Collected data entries
(* ===== verification/CollectiveFacts.v ===== *)
(** * Collectives over the grid compute what every process contributed *)
From stdpp Require Import sorting.
From S2P Require Import Prelude Types Support Index Element ElementFacts Tensor TensorFacts Samples Base TypeInference Ops Linear ProcessGrid ProcessGridFacts Regions Collectives OpsFacts RegionFacts SortFacts.

Section CollectiveFacts.
Context {L : LLVM} {Laws : LLVMLaws L}.

(** ** The local part of [allReduceOp] *)

(** The elements combined from left to right, without an initial value. *)
Definition combined (f : Element -> Element -> Element) (l : list Element) : option Element :=
  match l with [] => None | x :: l => Some (fold_left f l x) end.

Section Combine.
Context (computation : Region) (ty : Ty) (f : Element -> Element -> Element) (Hcomp : computes computation ty f).
Context (Hty : isSupportedType ty = true).

Lemma combine_from index : forall ts e t,
  Forall (fun t => tensor_full t /\ getTensorElementType t = ty /\ in_bounds index (getTensorShape t)) ts ->
  scalar_of t ty e ->
  exists t', foldM (fun processOperands resultElement =>
      operandElement ← lift (t ← at_z processOperands 0; e ← get t index; Ops.constant e);
      match resultElement with
      | Some r => r ← eval_tensor computation [r; operandElement]; mret (Some r)
      | None => mret (Some operandElement)
      end) ((fun t => [t]) <$> ts) (Some t) = (Return (Ok (Some t')) : proc (option Tensor)) /\
    scalar_of t' ty (fold_left f ((fun t => fn_val (get t) index) <$> ts) e).
Proof.
  induction ts as [|u ts IH]; intros e t Hts Ht; [by exists t|].
  apply Forall_cons in Hts as [(Hu & Hut & Hub) Hts]. cbn [fmap list_fmap foldM].
  destruct (full_get u index) as (x & Hx & Hxok & Hxty); [done|done|].
  change (at_z [u] 0) with (Ok u). cbn [mbind result_bind]. rewrite Hx. cbn [mbind result_bind].
  destruct (constant_spec ty x) as (c & -> & Hc); [done|split; [done|by rewrite Hxty]|]. rewrite lift_ok.
  destruct (Hcomp t c e x Ht Hc) as (r & E & Hr). rewrite (eval_tensor_ok _ [t; c] _ _ E), lift_ok.
  destruct (IH (f e x) r Hts Hr) as (t' & E' & Ht'). exists t'. split; [exact E'|].
  cbn [fold_left]. assert (fn_val (get u) index = x) as -> by (unfold fn_val; by rewrite Hx). exact Ht'.
Qed.

Lemma combine_spec index ts x :
  Forall (fun t => tensor_full t /\ getTensorElementType t = ty /\ in_bounds index (getTensorShape t)) ts ->
  combined f ((fun t => fn_val (get t) index) <$> ts) = Some x ->
  exists t, combine computation ((fun t => [t]) <$> ts) 0 index = Return (Ok (Some t)) /\ scalar_of t ty x.
Proof.
  destruct ts as [|u ts]; [done|]. intros [(Hu & Hut & Hub) Hts]%Forall_cons [= <-].
  unfold combine. cbn [fmap list_fmap foldM].
  destruct (full_get u index) as (e & He & Heok & Hety); [done|done|].
  change (at_z [u] 0) with (Ok u). cbn [mbind result_bind]. rewrite He. cbn [mbind result_bind].
  destruct (constant_spec ty e) as (c & -> & Hc); [done|split; [done|by rewrite Hety]|]. rewrite lift_ok.
  destruct (combine_from index ts e c Hts Hc) as (t' & E & Ht'). exists t'. split; [exact E|].
  assert (fn_val (get u) index = e) as -> by (unfold fn_val; by rewrite He). exact Ht'.
Qed.

(** Every index of the result holds the combination of the processes' elements. *)
Lemma combine_all_spec type ts :
  shaped_ok type -> getElementType type = ty -> ts <> [] ->
  Forall (fun t => tensor_full t /\ getTensorElementType t = ty /\ getTensorShape t = getShape type) ts ->
  exists t, combine_all computation ((fun t => [t]) <$> ts) 0 type = Return (Ok t) /\
    getTensorType t = type /\ tensor_full t /\
    forall i, in_bounds i (getShape type) ->
      Some (fn_val (get t) i) = combined f ((fun t => fn_val (get t) i) <$> ts) /\ exists e, get t i = Ok e.
Proof.
  intros Htype Helt Hne Hts. unfold combine_all. destruct (newTensor_ok type Htype) as (t0 & -> & Hok0 & Hty0).
  rewrite lift_ok. unfold getTensorShape at 1. rewrite Hty0.
  match goal with |- context [for_index _ ?body _] =>
    destruct (for_index_runs (getShape type) body (fun visited t => tensor_ok t /\ getTensorType t = type /\
      forall i, i ∈ visited -> in_bounds i (getShape type) -> exists e, get t i = Ok e /\ typed ty e /\
        Some e = combined f ((fun t => fn_val (get t) i) <$> ts)) t0) as (t & E & Hok & Hty' & Hall) end.
  - by destruct Htype as (_ & ? & _).
  - split; [done|]. split; [done|]. by intros i ?%elem_of_nil.
  - intros visited i t Hi (Hok & Htt & Hvis). cbv beta.
    destruct (combined f ((fun t => fn_val (get t) i) <$> ts)) as [x|] eqn:Ex; [|by destruct ts].
    destruct (combine_spec i ts x) as (r & -> & Hr); [|done|].
    { eapply Forall_impl; [exact Hts|]. intros t1 (? & ? & ->). done. }
    change (mbind ?k (Return (Ok (Some r)))) with (k (Some r)). cbn [ok_or mbind result_bind].
    destruct (scalar_shaped _ _ _ Hr) as [_ [Hxok Hxty]]. destruct Hr as (_ & _ & ->). cbn [mbind result_bind].
    destruct (set_spec t i x) as (t' & -> & Hok' & Htt' & Hhit & Hmiss);
      [done|unfold getTensorShape; by rewrite Htt|done|unfold getTensorElementType; by rewrite Htt, Hxty|].
    exists t'. split; [done|]. split; [done|]. split; [congruence|]. intros j Hj Hjb.
    destruct (decide (j = i)) as [->|Hji]; [by exists x|]. rewrite Hmiss; [|unfold getTensorShape; by rewrite Htt|done].
    apply elem_of_app in Hj as [Hj|[->|Hj%elem_of_nil]%elem_of_cons]; [by apply Hvis|done|done].
  - assert (forall i, in_bounds i (getShape type) -> exists e, get t i = Ok e /\ typed ty e /\
      Some e = combined f ((fun t => fn_val (get t) i) <$> ts)) as Hget by (intros i Hi; apply Hall; [by apply elem_of_indices|done]).
    exists t. split; [exact E|]. split; [done|]. split.
    + split; [done|]. rewrite Hty'. intros i Hi. destruct (Hget i Hi) as (e & ? & [? ?] & _). exists e. by rewrite Helt.
    + intros i Hi. destruct (Hget i Hi) as (e & He & _ & Hc). split; [|by exists e]. unfold fn_val. by rewrite He.
Qed.
End Combine.

(** ** The order of a group's operands *)
#[local] Instance ProcessId_le_total : Total ProcessId_le.
Proof. intros [r1 p1] [r2 p2]. unfold ProcessId_le, ProcessId_lt. cbn. lia. Qed.

#[local] Instance ProcessId_le_trans : Transitive ProcessId_le.
Proof. intros [r1 p1] [r2 p2] [r3 p3]. unfold ProcessId_le, ProcessId_lt. cbn. lia. Qed.

Lemma contributed_order group ops : NoDup group ->
  let all := contributed ops (list_to_set group) in
  sorted_keys all ≡ₚ group /\ StronglySorted ProcessId_le (sorted_keys all) /\
  getSortedTensors all = ops <$> sorted_keys all.
Proof.
  intros Hnd all. assert (sorted_keys all ≡ₚ (map_to_list all).*1) as Hp by apply merge_sort_Permutation.
  split; [|split].
  - apply NoDup_Permutation; [rewrite Hp; apply NoDup_fst_map_to_list|done|].
    intros id. rewrite elem_of_sorted_keys. unfold all. rewrite dom_contributed. apply elem_of_list_to_set.
  - apply StronglySorted_merge_sort; apply _.
  - unfold getSortedTensors. apply list_fmap_ext. intros k id Hk%list_elem_of_lookup_2.
    apply elem_of_sorted_keys in Hk. unfold all in Hk. rewrite dom_contributed in Hk.
    unfold rendezvous_lookup, all. by rewrite lookup_contributed, decide_True.
Qed.

(** ** [allReduceOp] on the grid *)
Section AllReduce.
Context (numReplicas numPartitions : Z) (replicaGroups : list (list Z)) (channelId : Z) (useGlobalDeviceIds : bool).
Context (computation : Region) (type : ShapedType) (f : Element -> Element -> Element) (x : ProcessId -> Tensor).
Context (group : list ProcessId).

Definition at_process (id : ProcessId) : option Process := Some (MkProcess id numReplicas numPartitions).

Definition all_reduces (id : ProcessId) : proc (list InterpreterValue) :=
  allReduceOp (at_process id) [x id] replicaGroups channelId useGlobalDeviceIds computation [type].

Definition after_rendezvous (r : gmap ProcessId (list Tensor)) : proc (list InterpreterValue) :=
  mapM (fun '(resultIndex, resultType) =>
    t ← combine_all computation (getSortedTensors r) resultIndex resultType; mret (TensorValue t)) (enumerate [type]).

Lemma all_reduces_meets id groups :
  reduction_groups (MkProcess id numReplicas numPartitions) replicaGroups channelId useGlobalDeviceIds = Ok groups ->
  findGroup groups id = Some group ->
  all_reduces id = meets group channelId (fun id => [x id]) (fun _ => after_rendezvous) id.
Proof.
  intros Hg Hf. unfold all_reduces, allReduceOp, at_process. cbn [in_parallel ok_or]. rewrite lift_ok, Hg, lift_ok.
  unfold own_group. cbn [id_]. rewrite Hf. cbn [ok_or]. rewrite lift_ok. reflexivity.
Qed.

Lemma after_rendezvous_spec :
  NoDup group -> (2 <= length group)%nat -> shaped_ok type -> computes computation (getElementType type) f ->
  (forall id, id ∈ group -> tensor_full (x id) /\ getTensorType (x id) = type) ->
  let all := contributed (fun id => [x id]) (list_to_set group) in
  exists t, after_rendezvous all = Return (Ok [TensorValue t]) /\ getTensorType t = type /\ tensor_full t /\
    forall i, in_bounds i (getShape type) ->
      Some (fn_val (get t) i) = combined f ((fun id => fn_val (get (x id)) i) <$> sorted_keys all) /\ exists e, get t i = Ok e.
Proof.
  intros Hnd Hlen Htype Hcomp Hx all. destruct (contributed_order group (fun id => [x id]) Hnd) as (Hp & _ & Hsorted).
  fold all in Hp, Hsorted. unfold after_rendezvous. rewrite Hsorted.
  replace ((fun id => [x id]) <$> sorted_keys all) with ((fun t => [t]) <$> (x <$> sorted_keys all))
    by (by rewrite <- list_fmap_compose).
  destruct (combine_all_spec computation (getElementType type) f Hcomp ltac:(by destruct Htype) type (x <$> sorted_keys all))
    as (t & E & Ht & Hf & Hget); [done|done| | |].
  - intros HE%fmap_nil_inv. rewrite HE in Hp. apply Permutation_nil in Hp. by rewrite Hp in Hlen; cbn in Hlen; lia.
  - apply Forall_fmap, Forall_forall. intros id Hid. rewrite Hp in Hid. destruct (Hx id Hid) as [Hf Ht]. cbn.
    unfold getTensorElementType, getTensorShape. by rewrite Ht.
  - exists t. split; [|split; [done|split; [done|]]].
    + change (enumerate [type]) with [(0, type)]. cbn [mapM]. rewrite E. reflexivity.
    + intros i Hi. destruct (Hget i Hi) as [Hc He]. split; [|done]. by rewrite Hc, <- list_fmap_compose.
Qed.
End AllReduce.

(** C5: when the processes of a group, as [findGroup] finds it for each of them,
    run an all_reduce with a local computation on tensors of one type, on a
    channel not used before, then along every interleaving, unless a wait times
    out, every process that returns has a tensor that holds at every index the
    combination of all the processes' elements at that index, and all of them can
    return.  The elements are combined in the order of the process ids, as
    [getSortedTensors] gives them; where the group lists its processes in another
    order, that is not the order of the group. *)
Theorem all_reduce_correct numReplicas numPartitions replicaGroups channelId useGlobalDeviceIds computation type f x
    group groups grid s :
  NoDup group -> (2 <= length group)%nat ->
  reduction_groups (MkProcess (MkProcessId 0 0) numReplicas numPartitions) replicaGroups channelId useGlobalDeviceIds = Ok groups ->
  (forall id, id ∈ group -> findGroup groups id = Some group) ->
  shaped_ok type -> computes computation (getElementType type) f ->
  (forall id, id ∈ group -> tensor_full (x id) /\ getTensorType (x id) = type) ->
  channels_ grid !! (group, channelId) = None ->
  rtc step (start grid (list_to_map ((fun id => (id, all_reduces numReplicas numPartitions replicaGroups channelId
    useGlobalDeviceIds computation type x id)) <$> group))) s ->
  s = Crashed (Fatal "rendezvous timed out") \/
  exists order t, order ≡ₚ group /\ StronglySorted ProcessId_le order /\ getTensorType t = type /\ tensor_full t /\
    (forall i, in_bounds i (getShape type) ->
       Some (fn_val (get t) i) = combined f ((fun id => fn_val (get (x id)) i) <$> order)) /\
    (forall id vs, returned s id = Some vs -> vs = [TensorValue t]) /\
    exists s', rtc timely s s' /\ forall id, id ∈ group -> returned s' id = Some [TensorValue t].
Proof.
  intros Hnd Hlen Hgroups Hfind Htype Hcomp Hx Hkey Hs.
  destruct (after_rendezvous_spec computation type f x group Hnd Hlen Htype Hcomp Hx) as (t & E & Ht & Hf & Hget).
  set (ops := fun id => [x id]) in *. set (finish := fun _ : ProcessId => after_rendezvous computation type).
  assert ((fun id => (id, all_reduces numReplicas numPartitions replicaGroups channelId useGlobalDeviceIds computation type x id)) <$> group
    = (fun id => (id, meets group channelId ops finish id)) <$> group) as Hprog.
  { apply list_fmap_ext. intros k id Hid%list_elem_of_lookup_2. f_equal.
    by apply (all_reduces_meets _ _ _ _ _ _ _ _ _ id groups); [|apply Hfind]. }
  rewrite Hprog in Hs. fold (all_meet group channelId ops finish) in Hs.
  assert (forall id, id ∈ group -> exists a, finish id (contributed ops (list_to_set group)) = Return (Ok a)) as Hfin.
  { intros id _. exists [TensorValue t]. exact E. }
  assert (forall id, id ∈ group -> length (ops id) = 1%nat) as Hops by done.
  assert (barrier group channelId ops finish s) as Hb by (by eapply (barrier_reachable group channelId ops 1)).
  destruct s as [grid' threads|fl]; [|left; by destruct Hb as [?|(?&?&?&?&?&_)]]. right.
  destruct (contributed_order group ops Hnd) as (Hp & Hsort & _).
  exists (sorted_keys (contributed ops (list_to_set group))), t.
  split; [done|]. split; [done|]. split; [done|]. split; [done|]. split; [|split].
  - intros i Hi. by destruct (Hget i Hi).
  - intros id vs Hr. destruct Hb as [[=]|(arrived & left & ? & ? & [= <- <-] & HM)].
    destruct (returned_meeting _ _ _ _ _ _ _ _ _ _ HM Hr) as (_ & _ & Ha). unfold finish in Ha. rewrite E in Ha. congruence.
  - destruct (barrier_completes group channelId ops 1 finish Hnd Hlen Hops Hfin grid' threads Hb) as (s' & Hrtc & Hall).
    exists s'. split; [done|]. intros id Hid. destruct (Hall id Hid) as (a & -> & Ha). unfold finish in Ha. rewrite E in Ha. congruence.
Qed.
End CollectiveFacts.

(** ** Witnesses *)
Section Witnesses.
Import Concrete.

(** Two replicas add [2; 3] and [5; 7]. *)
Definition contribution (id : ProcessId) : Tensor :=
  if replicaId id =? 0 then bytes [2] [2; 3] else bytes [2] [5; 7].

Definition two_replicas : list ProcessId := [MkProcessId 0 0; MkProcessId 1 0].

Definition adding (id : ProcessId) : proc (list InterpreterValue) :=
  all_reduces 2 1 [[0; 1]] 0 false (binary_region el_add ui8) (shaped [2] ui8) contribution id.

Lemma all_reduce_correct_witness :
  exists t s', rtc timely (start empty_grid (list_to_map ((fun id => (id, adding id)) <$> two_replicas))) s' /\
    (forall id, id ∈ two_replicas -> returned s' id = Some [TensorValue t]) /\
    fn_val (get t) [1] = int_el Unsigned 8 (3 + 7).
Proof.
  assert (NoDup two_replicas) as Hnd by (apply (bool_decide_unpack _); vm_compute; exact I).
  assert (forall id, id ∈ two_replicas -> findGroup [two_replicas] id = Some two_replicas) as Hfind.
  { intros id Hid. cbn [findGroup]. rewrite decide_True by exact Hid. reflexivity. }
  assert (shaped_ok (shaped [2] ui8)) as Hty by concrete.
  pose proof (add_computes Unsigned 8 eq_refl) as Hadd.
  assert (forall id, id ∈ two_replicas -> tensor_full (contribution id) /\ getTensorType (contribution id) = shaped [2] ui8) as Hx.
  { intros id _. unfold contribution. destruct (replicaId id =? 0); split; concrete. }
  destruct (all_reduce_correct 2 1 [[0; 1]] 0 false (binary_region el_add ui8) (shaped [2] ui8) (value_of el_add) contribution
    two_replicas [two_replicas] empty_grid (start empty_grid (list_to_map ((fun id => (id, adding id)) <$> two_replicas)))
    Hnd ltac:(cbn; lia) eq_refl Hfind Hty Hadd Hx eq_refl (rtc_refl _ _))
    as [H|(order & t & Hp & Hsort & _ & _ & Hget & _ & s' & Hs' & Hret)].
  - discriminate H.
  - exists t, s'. split; [exact Hs'|]. split; [exact Hret|].
    specialize (Hget [1] ltac:(repeat constructor; discriminate)).
    apply Permutation_sym in Hp. unfold two_replicas in Hp. apply Permutation_length_2_inv in Hp as [->| ->];
      injection Hget as ->; reflexivity.
Defined.
End Witnesses.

- TASK OBJECTIVE: The lines above from the one containing "NoDup group -> (2 <= length group)%nat -> shaped_ok" through the one containing "let all := contributed (fun" are to be set down exactly, and no others.

- EXERCISE ANSWER:
  NoDup group -> (2 <= length group)%nat -> shaped_ok type -> computes computation (getElementType type) f ->
  (forall id, id ∈ group -> tensor_full (x id) /\ getTensorType (x id) = type) ->
  let all := contributed (fun id => [x id]) (list_to_set group) in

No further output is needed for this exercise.